━━━━━ Information ━━━━━

(* ===== verification/AccountSample.v ===== *)
(** Three accounts on which the theorems about access are tried: two administrators,
    and a person with a session, a token, an app and a server. *)
From stdpp Require Import base gmap list strings pretty relations.
From Stdlib Require Import ZArith Lia Ascii.
From S2P Require Import Prelude Json Text Store Access Placement Requests Interference AccountStore AccountRequests AccountSafety AccountPool.

Open Scope string_scope.
Open Scope list_scope.
Open Scope Z_scope.

Module AccountSample.
Definition person (name : string) (role : option string) : AccountRow :=
  mkAccount name (name +:+ "@example.com") None (Some name) None role None None None None up_platform 0 0.
Definition identity (name : string) : IdentityRow := mkIdentity ("identity-" +:+ name) ("github-" +:+ name) "github" name 0.
Definition work : IdentityRow := mkIdentity "identity-work" "subject-bob" "acme" "bob" 1.
Definition directory : Directory :=
  mkDirectory [identity "ada"; identity "eve"; identity "bob"; work] [mkProvider "acme" (Some "org")] []
    [mkMembership "org" "eve" "owner"; mkMembership "org" "bob" "member"] [] [] [].
Definition credentials : Credentials :=
  mkCredentials [mkAuthSession "session-ada" "ada" None 0; mkAuthSession "session-bob" "bob" None 0]
    [mkToken "token-bob" "app" (Some "session-bob") (Some "bob"); mkToken "token-ada" "app" None (Some "ada")] []
    [mkConsent "app" (Some "ada")] [mkClient "app" (Some "bob")] [] [mkUserKey "key-bob" "bob"].
Definition server : ServerRow := mkServer "host-bob" "bob" (Some scope_personal) false true true (Some "agent") 0 None 0 None None.
Definition servers : Servers :=
  mkServers [server] [mkBootstrapToken "host-bob" None] [] [] [] [mkUserRun "run" "bob" "host-bob" None None None].
Definition start : AccDb :=
  mkAccDb {["ada" := person "ada" (Some "admin"); "eve" := person "eve" (Some "Admin, user"); "bob" := person "bob" None]} ∅ []
    directory credentials servers.

(** The ids of request [r]. *)
Definition ids (r k : nat) : string := pretty (Z.of_nat r) +:+ "-" +:+ pretty (Z.of_nat k).
Lemma account_ids_distinct r r' k k' : ids r k = ids r' k' -> r = r' /\ k = k'.
Proof.
  intros E. apply (f_equal (str_split "-"%char)) in E. unfold ids in E.
  assert (Hf : forall x, unit_free "-"%char (pretty (Z.of_nat x)) = true).
  { intros x. eapply digits_unit_free; [|by apply digits_value_pretty; lia]. done. }
  assert (Hs : forall x y, str_split "-"%char (pretty (Z.of_nat x) +:+ "-" +:+ pretty (Z.of_nat y)) = [pretty (Z.of_nat x); pretty (Z.of_nat y)]).
  { intros x y. rewrite <-(str_split_free "-"%char (pretty (Z.of_nat y))) by apply Hf. by apply (str_split_join "-"%char). }
  rewrite !Hs in E. injection E as E1 E2. apply pretty_Z_inj in E1, E2; lia.
Qed.

Definition answer (B : Type) (c : AccCall B) : B :=
  match c with
  | DateNow => 1000
  | DestroyScenarioRun _ _ => Ok ()
  | RevokeScenarioRoutes _ => Ok ()
  | StopRunShares _ => Ok ()
  | RetireHostRuntime _ => Ok ()
  | WakeHostRuntime _ => Ok ()
  | CleanupRemovedHost _ => Ok ()
  | IssueRoute _ => Ok ["route"]
  | RevokeRoute _ => Ok ()
  end.

Lemma start_wf : acc_wf start.
Proof.
  split; cbn [start ac_users ac_revocations ac_events]; try (intros; by rewrite ?lookup_empty in * ); [|constructor].
  intros id u Hu _ Hb. exfalso. apply elem_of_map_to_list in Hu. revert Hu.
  assert (E : forallb (fun p => bool_decide (pu_banned (snd p) = None)) (map_to_list (ac_users start)) = true) by (vm_compute; reflexivity).
  rewrite forallb_forall in E. intros Hu%list_elem_of_In%E%bool_decide_eq_true_1. cbn in Hu. congruence.
Qed.
Lemma start_unused r : unused ids r start.
Proof. intros k [(e & [] & _)|(id & x & Hx & _)]. cbn in Hx. by rewrite lookup_empty in Hx. Qed.
Lemma start_administered : administered start.
Proof. exists "ada". vm_compute. reflexivity. Qed.
End AccountSample.
Lemma swept_sessions s :
  In s (cr_sessions (ac_credentials (at_ true))) <->
  In s (cr_sessions creds) /\ ss_userId s <> userId /\ ss_impersonatedBy s <> Some userId.
Proof.
  assert (E : cr_sessions (ac_credentials (at_ true)) = delete_where (fun s => is_user userId (ss_impersonatedBy s) && true && negb false)
    (delete_where (fun s => is_user userId (Some (ss_userId s)) && true && negb false) (cr_sessions creds))) by reflexivity.
  rewrite E, !delete_where_in, !andb_true_r, !not_is_user. naive_solver.
Qed.
Lemma swept_clients ct : In ct (cr_clients (ac_credentials (at_ true))) <-> In ct (cr_clients creds) /\ ct_userId ct <> Some userId.
Proof.
  assert (E : cr_clients (ac_credentials (at_ true)) = delete_where (fun ct => is_user userId (ct_userId ct) && true) (cr_clients creds)) by reflexivity.
  by rewrite E, delete_where_in, andb_true_r, not_is_user.
Qed.
(** The clients of the account are gone, with all that was granted through them. *)
Definition theirClient (client : string) : Prop := exists ct, In ct (cr_clients creds) /\ ct_userId ct = Some userId /\ ct_clientId ct = client.
Lemma gone_clients client :
  str_mem client (map ct_clientId (List.filter (fun ct => is_user userId (ct_userId ct) && true) (cr_clients creds))) = false <-> ~ theirClient client.
Proof.
  rewrite str_mem_false, in_map_iff. split; intros Hn Hx; apply Hn.
  - destruct Hx as (ct & ? & ? & ?). exists ct. split; [done|]. apply filter_In. split; [done|]. rewrite andb_true_r. by apply is_user_spec.
  - destruct Hx as (ct & ? & [? Hu]%filter_In). rewrite andb_true_r in Hu. apply is_user_spec in Hu. by exists ct.
Qed.
(** A session of the account, or one it opened as somebody else. *)
Definition theirSession (s : SessionRow) : bool := (ss_userId s =s userId) || is_user userId (ss_impersonatedBy s).
(** A token that stays is kept as it is, but loses a session that ended. *)
Definition tokenAfter (t : TokenRow) : TokenRow :=
  if existsb (fun s => theirSession s && sql_eq (tk_sessionId t) (Some (ss_id s))) (cr_sessions creds)
  then mkToken (tk_id t) (tk_clientId t) None (tk_userId t) else t.
#[local] Abbreviation ended p t := (existsb (fun s => p s && sql_eq (tk_sessionId t) (Some (ss_id s)))).
Lemma gone_sessions (p : SessionRow -> bool) (t : TokenRow) l :
  existsb (fun id => sql_eq (tk_sessionId t) (Some id)) (map ss_id (List.filter p l)) = ended p t l.
Proof.
  induction l as [|x l IH]; [done|]. cbn [List.filter existsb]. destruct (p x); cbn [map existsb andb]; by rewrite IH.
Qed.
Lemma ended_either (p1 p2 p : SessionRow -> bool) t l :
  (forall s, p s = p1 s || p2 s) -> ended p t l = ended p1 t l || ended p2 t (delete_where p1 l).
Proof.
  intros Hp. unfold delete_where. induction l as [|x l IH]; [done|]. cbn [existsb List.filter]. rewrite Hp, IH.
  destruct (p1 x); cbn; destruct (p2 x), (sql_eq (tk_sessionId t) (Some (ss_id x))); cbn; by rewrite ?orb_true_r.
Qed.
(** What the two deletions of sessions and the other statements make of a list of tokens. *)
Definition tokensAfter (tokens : list TokenRow) : list TokenRow :=
  let p1 s := is_user userId (Some (ss_userId s)) && true && negb false in
  let p2 s := is_user userId (ss_impersonatedBy s) && true && negb false in
  let cleared gone (t : TokenRow) :=
    if existsb (fun s => sql_eq (tk_sessionId t) (Some s)) gone
    then mkToken (tk_id t) (tk_clientId t) None (tk_userId t) else t in
  delete_where (fun t => str_mem (tk_clientId t) (map ct_clientId (List.filter (fun ct => is_user userId (ct_userId ct) && true) (cr_clients creds))))
    (map (cleared (map ss_id (List.filter p2 (delete_where p1 (cr_sessions creds)))))
      (map (cleared (map ss_id (List.filter p1 (cr_sessions creds))))
        (delete_where (fun t => is_user userId (tk_userId t) && true) tokens))).
Lemma tokensAfter_in tokens t :
  In t (tokensAfter tokens) <->
  exists t0, In t0 tokens /\ tk_userId t0 <> Some userId /\ ~ theirClient (tk_clientId t0) /\ t = tokenAfter t0.
Proof.
  unfold tokensAfter. cbv zeta. rewrite map_map, delete_where_in, in_map_iff, gone_clients.
  assert (Hmap : forall t0, (let c := if existsb (fun s => sql_eq (tk_sessionId t0) (Some s)) (map ss_id (List.filter (fun s => is_user userId (Some (ss_userId s)) && true && negb false) (cr_sessions creds)))
      then mkToken (tk_id t0) (tk_clientId t0) None (tk_userId t0) else t0 in
    if existsb (fun s => sql_eq (tk_sessionId c) (Some s)) (map ss_id (List.filter (fun s => is_user userId (ss_impersonatedBy s) && true && negb false)
         (delete_where (fun s => is_user userId (Some (ss_userId s)) && true && negb false) (cr_sessions creds))))
    then mkToken (tk_id c) (tk_clientId c) None (tk_userId c) else c) = tokenAfter t0).
  { intros t0. cbv zeta. rewrite !gone_sessions. unfold tokenAfter.
    rewrite (ended_either (fun s => is_user userId (Some (ss_userId s)) && true && negb false)
      (fun s => is_user userId (ss_impersonatedBy s) && true && negb false) theirSession).
    2:{ intros s. cbn [negb]. rewrite !andb_true_r. done. }
    destruct (existsb _ (cr_sessions creds)); cbn [orb tk_sessionId tk_id tk_clientId tk_userId]; [|done].
    by destruct (existsb _ _). }
  assert (Hclient : forall t0, tk_clientId (tokenAfter t0) = tk_clientId t0) by (intros t0; unfold tokenAfter; by destruct (existsb _ _)).
  split.
  - intros [(t0 & <- & [Hin Hu]%delete_where_in) Hc]. rewrite Hmap, Hclient in Hc. rewrite andb_true_r, not_is_user in Hu.
    exists t0. split_and!; [done..|]. by rewrite Hmap.
  - intros (t0 & Hin & Hu & Hc & ->). split; [|by rewrite Hclient]. exists t0. rewrite Hmap. split; [done|].
    rewrite delete_where_in, andb_true_r, not_is_user. done.
Qed.
Lemma swept_access_tokens : cr_accessTokens (ac_credentials (at_ true)) = tokensAfter (cr_accessTokens creds).
Proof. reflexivity. Qed.
Lemma swept_refresh_tokens : cr_refreshTokens (ac_credentials (at_ true)) = tokensAfter (cr_refreshTokens creds).
Proof. reflexivity. Qed.
Lemma swept_consents x :
  In x (cr_consents (ac_credentials (at_ true))) <-> In x (cr_consents creds) /\ cn_userId x <> Some userId /\ ~ theirClient (cn_clientId x).
Proof.
  assert (E : cr_consents (ac_credentials (at_ true)) =
    delete_where (fun x => str_mem (cn_clientId x) (map ct_clientId (List.filter (fun ct => is_user userId (ct_userId ct) && true) (cr_clients creds))))
      (delete_where (fun x => is_user userId (cn_userId x) && true) (cr_consents creds))) by reflexivity.
  rewrite E, !delete_where_in, andb_true_r, not_is_user, gone_clients. naive_solver.
Qed.
Lemma swept_codes v :
  In v (cr_verifications (ac_credentials (at_ true))) <-> In v (cr_verifications creds) /\ authorizationCodeOf userId v = false.
Proof.
  assert (E : cr_verifications (ac_credentials (at_ true)) = delete_where (fun v => authorizationCodeOf userId v && true) (cr_verifications creds)) by reflexivity.
  by rewrite E, delete_where_in, andb_true_r.
Qed.
Lemma swept_keys k : In k (cr_sshKeys (ac_credentials (at_ true))) <-> In k (cr_sshKeys creds) /\ uk_userId k <> userId.
Proof.
  assert (E : cr_sshKeys (ac_credentials (at_ true)) = delete_where (fun k => (uk_userId k =s userId) && true) (cr_sshKeys creds)) by reflexivity.
  by rewrite E, delete_where_in, andb_true_r, String.eqb_neq.
Qed.
Lemma swept_members m :
  In m (dr_members (ac_directory (at_ true))) <->
  In m (dr_members (ac_directory db)) /\ (ms_userId m = userId -> soleOwnerMembershipSql db m = true).
Proof.
  assert (E : dr_members (ac_directory (at_ true)) =
    delete_where (fun m => (ms_userId m =s userId) && true && negb (soleOwnerMembershipSql db m)) (dr_members (ac_directory db))) by reflexivity.
  rewrite E, delete_where_in, andb_true_r. destruct (ms_userId m =s userId) eqn:Em; reflect_bools; cbn; [|naive_solver].
  rewrite negb_false_iff. naive_solver.
Qed.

━━━━━

* About this exercise *
Among the entries above, how many lines hold the string "with"? Give the number by itself.

* Result of this exercise *
3